» EXERCISE PROMPT: Type out the entries again, matching each one exactly.

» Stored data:
#####

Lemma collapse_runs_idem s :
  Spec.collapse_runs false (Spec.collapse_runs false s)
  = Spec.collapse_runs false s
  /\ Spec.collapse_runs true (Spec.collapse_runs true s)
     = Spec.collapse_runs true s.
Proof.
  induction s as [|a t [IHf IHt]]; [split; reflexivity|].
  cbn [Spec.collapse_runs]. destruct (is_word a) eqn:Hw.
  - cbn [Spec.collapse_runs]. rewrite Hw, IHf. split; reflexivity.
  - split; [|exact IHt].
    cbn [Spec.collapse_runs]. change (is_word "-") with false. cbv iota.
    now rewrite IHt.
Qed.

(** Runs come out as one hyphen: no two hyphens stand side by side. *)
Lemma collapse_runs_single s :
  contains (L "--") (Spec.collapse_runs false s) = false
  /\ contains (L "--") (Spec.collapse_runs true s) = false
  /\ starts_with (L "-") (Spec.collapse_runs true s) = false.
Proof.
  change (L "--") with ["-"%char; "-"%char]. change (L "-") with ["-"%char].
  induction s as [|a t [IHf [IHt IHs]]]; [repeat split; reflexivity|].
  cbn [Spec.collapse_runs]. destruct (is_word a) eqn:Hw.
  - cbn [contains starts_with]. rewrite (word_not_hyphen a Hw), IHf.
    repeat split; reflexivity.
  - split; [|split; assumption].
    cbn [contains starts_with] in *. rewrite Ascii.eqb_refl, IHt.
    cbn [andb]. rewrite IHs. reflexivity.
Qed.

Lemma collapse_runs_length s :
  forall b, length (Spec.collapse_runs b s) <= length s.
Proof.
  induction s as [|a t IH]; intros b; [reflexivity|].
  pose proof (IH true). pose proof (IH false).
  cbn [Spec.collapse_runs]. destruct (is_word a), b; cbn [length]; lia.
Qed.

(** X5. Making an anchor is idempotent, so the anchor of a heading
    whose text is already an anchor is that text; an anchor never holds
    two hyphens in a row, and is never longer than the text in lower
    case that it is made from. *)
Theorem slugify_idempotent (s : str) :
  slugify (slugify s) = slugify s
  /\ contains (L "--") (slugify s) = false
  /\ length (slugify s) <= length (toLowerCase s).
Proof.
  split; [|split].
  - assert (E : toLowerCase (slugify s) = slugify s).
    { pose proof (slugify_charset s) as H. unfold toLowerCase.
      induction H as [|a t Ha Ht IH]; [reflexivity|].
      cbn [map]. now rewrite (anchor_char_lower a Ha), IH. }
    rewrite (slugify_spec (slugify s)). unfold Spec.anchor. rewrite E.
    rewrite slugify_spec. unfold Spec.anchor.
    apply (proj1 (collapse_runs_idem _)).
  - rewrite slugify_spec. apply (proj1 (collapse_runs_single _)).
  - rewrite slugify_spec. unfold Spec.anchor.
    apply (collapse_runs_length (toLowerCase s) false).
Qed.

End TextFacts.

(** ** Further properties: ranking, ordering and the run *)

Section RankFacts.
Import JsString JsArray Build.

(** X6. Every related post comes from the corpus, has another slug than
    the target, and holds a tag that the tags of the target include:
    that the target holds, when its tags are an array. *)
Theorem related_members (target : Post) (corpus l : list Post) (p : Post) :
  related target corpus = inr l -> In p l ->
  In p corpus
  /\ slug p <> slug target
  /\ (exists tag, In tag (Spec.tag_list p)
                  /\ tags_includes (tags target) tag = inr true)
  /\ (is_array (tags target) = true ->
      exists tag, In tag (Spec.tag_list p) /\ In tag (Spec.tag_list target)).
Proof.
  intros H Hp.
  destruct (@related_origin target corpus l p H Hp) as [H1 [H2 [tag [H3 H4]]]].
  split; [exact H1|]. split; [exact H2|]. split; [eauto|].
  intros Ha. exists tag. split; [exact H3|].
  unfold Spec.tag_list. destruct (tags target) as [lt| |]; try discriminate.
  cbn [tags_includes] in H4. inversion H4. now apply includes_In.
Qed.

#####

» WRITTEN RESPONSE:
Lemma collapse_runs_idem s :
  Spec.collapse_runs false (Spec.collapse_runs false s)
  = Spec.collapse_runs false s
  /\ Spec.collapse_runs true (Spec.collapse_runs true s)
     = Spec.collapse_runs true s.
Proof.
  induction s as [|a t [IHf IHt]]; [split; reflexivity|].
  cbn [Spec.collapse_runs]. destruct (is_word a) eqn:Hw.
  - cbn [Spec.collapse_runs]. rewrite Hw, IHf. split; reflexivity.
  - split; [|exact IHt].
    cbn [Spec.collapse_runs]. change (is_word "-") with false. cbv iota.
    now rewrite IHt.
Qed.

(** Runs come out as one hyphen: no two hyphens stand side by side. *)
Lemma collapse_runs_single s :
  contains (L "--") (Spec.collapse_runs false s) = false
  /\ contains (L "--") (Spec.collapse_runs true s) = false
  /\ starts_with (L "-") (Spec.collapse_runs true s) = false.
Proof.
  change (L "--") with ["-"%char; "-"%char]. change (L "-") with ["-"%char].
  induction s as [|a t [IHf [IHt IHs]]]; [repeat split; reflexivity|].
  cbn [Spec.collapse_runs]. destruct (is_word a) eqn:Hw.
  - cbn [contains starts_with]. rewrite (word_not_hyphen a Hw), IHf.
    repeat split; reflexivity.
  - split; [|split; assumption].
    cbn [contains starts_with] in *. rewrite Ascii.eqb_refl, IHt.
    cbn [andb]. rewrite IHs. reflexivity.
Qed.

Lemma collapse_runs_length s :
  forall b, length (Spec.collapse_runs b s) <= length s.
Proof.
  induction s as [|a t IH]; intros b; [reflexivity|].
  pose proof (IH true). pose proof (IH false).
  cbn [Spec.collapse_runs]. destruct (is_word a), b; cbn [length]; lia.
Qed.

(** X5. Making an anchor is idempotent, so the anchor of a heading
    whose text is already an anchor is that text; an anchor never holds
    two hyphens in a row, and is never longer than the text in lower
    case that it is made from. *)
Theorem slugify_idempotent (s : str) :
  slugify (slugify s) = slugify s
  /\ contains (L "--") (slugify s) = false
  /\ length (slugify s) <= length (toLowerCase s).
Proof.
  split; [|split].
  - assert (E : toLowerCase (slugify s) = slugify s).
    { pose proof (slugify_charset s) as H. unfold toLowerCase.
      induction H as [|a t Ha Ht IH]; [reflexivity|].
      cbn [map]. now rewrite (anchor_char_lower a Ha), IH. }
    rewrite (slugify_spec (slugify s)). unfold Spec.anchor. rewrite E.
    rewrite slugify_spec. unfold Spec.anchor.
    apply (proj1 (collapse_runs_idem _)).
  - rewrite slugify_spec. apply (proj1 (collapse_runs_single _)).
  - rewrite slugify_spec. unfold Spec.anchor.
    apply (collapse_runs_length (toLowerCase s) false).
Qed.

End TextFacts.

(** ** Further properties: ranking, ordering and the run *)

Section RankFacts.
Import JsString JsArray Build.

(** X6. Every related post comes from the corpus, has another slug than
    the target, and holds a tag that the tags of the target include:
    that the target holds, when its tags are an array. *)
Theorem related_members (target : Post) (corpus l : list Post) (p : Post) :
  related target corpus = inr l -> In p l ->
  In p corpus
  /\ slug p <> slug target
  /\ (exists tag, In tag (Spec.tag_list p)
                  /\ tags_includes (tags target) tag = inr true)
  /\ (is_array (tags target) = true ->
      exists tag, In tag (Spec.tag_list p) /\ In tag (Spec.tag_list target)).
Proof.
  intros H Hp.
  destruct (@related_origin target corpus l p H Hp) as [H1 [H2 [tag [H3 H4]]]].
  split; [exact H1|]. split; [exact H2|]. split; [eauto|].
  intros Ha. exists tag. split; [exact H3|].
  unfold Spec.tag_list. destruct (tags target) as [lt| |]; try discriminate.
  cbn [tags_includes] in H4. inversion H4. now apply includes_In.
Qed.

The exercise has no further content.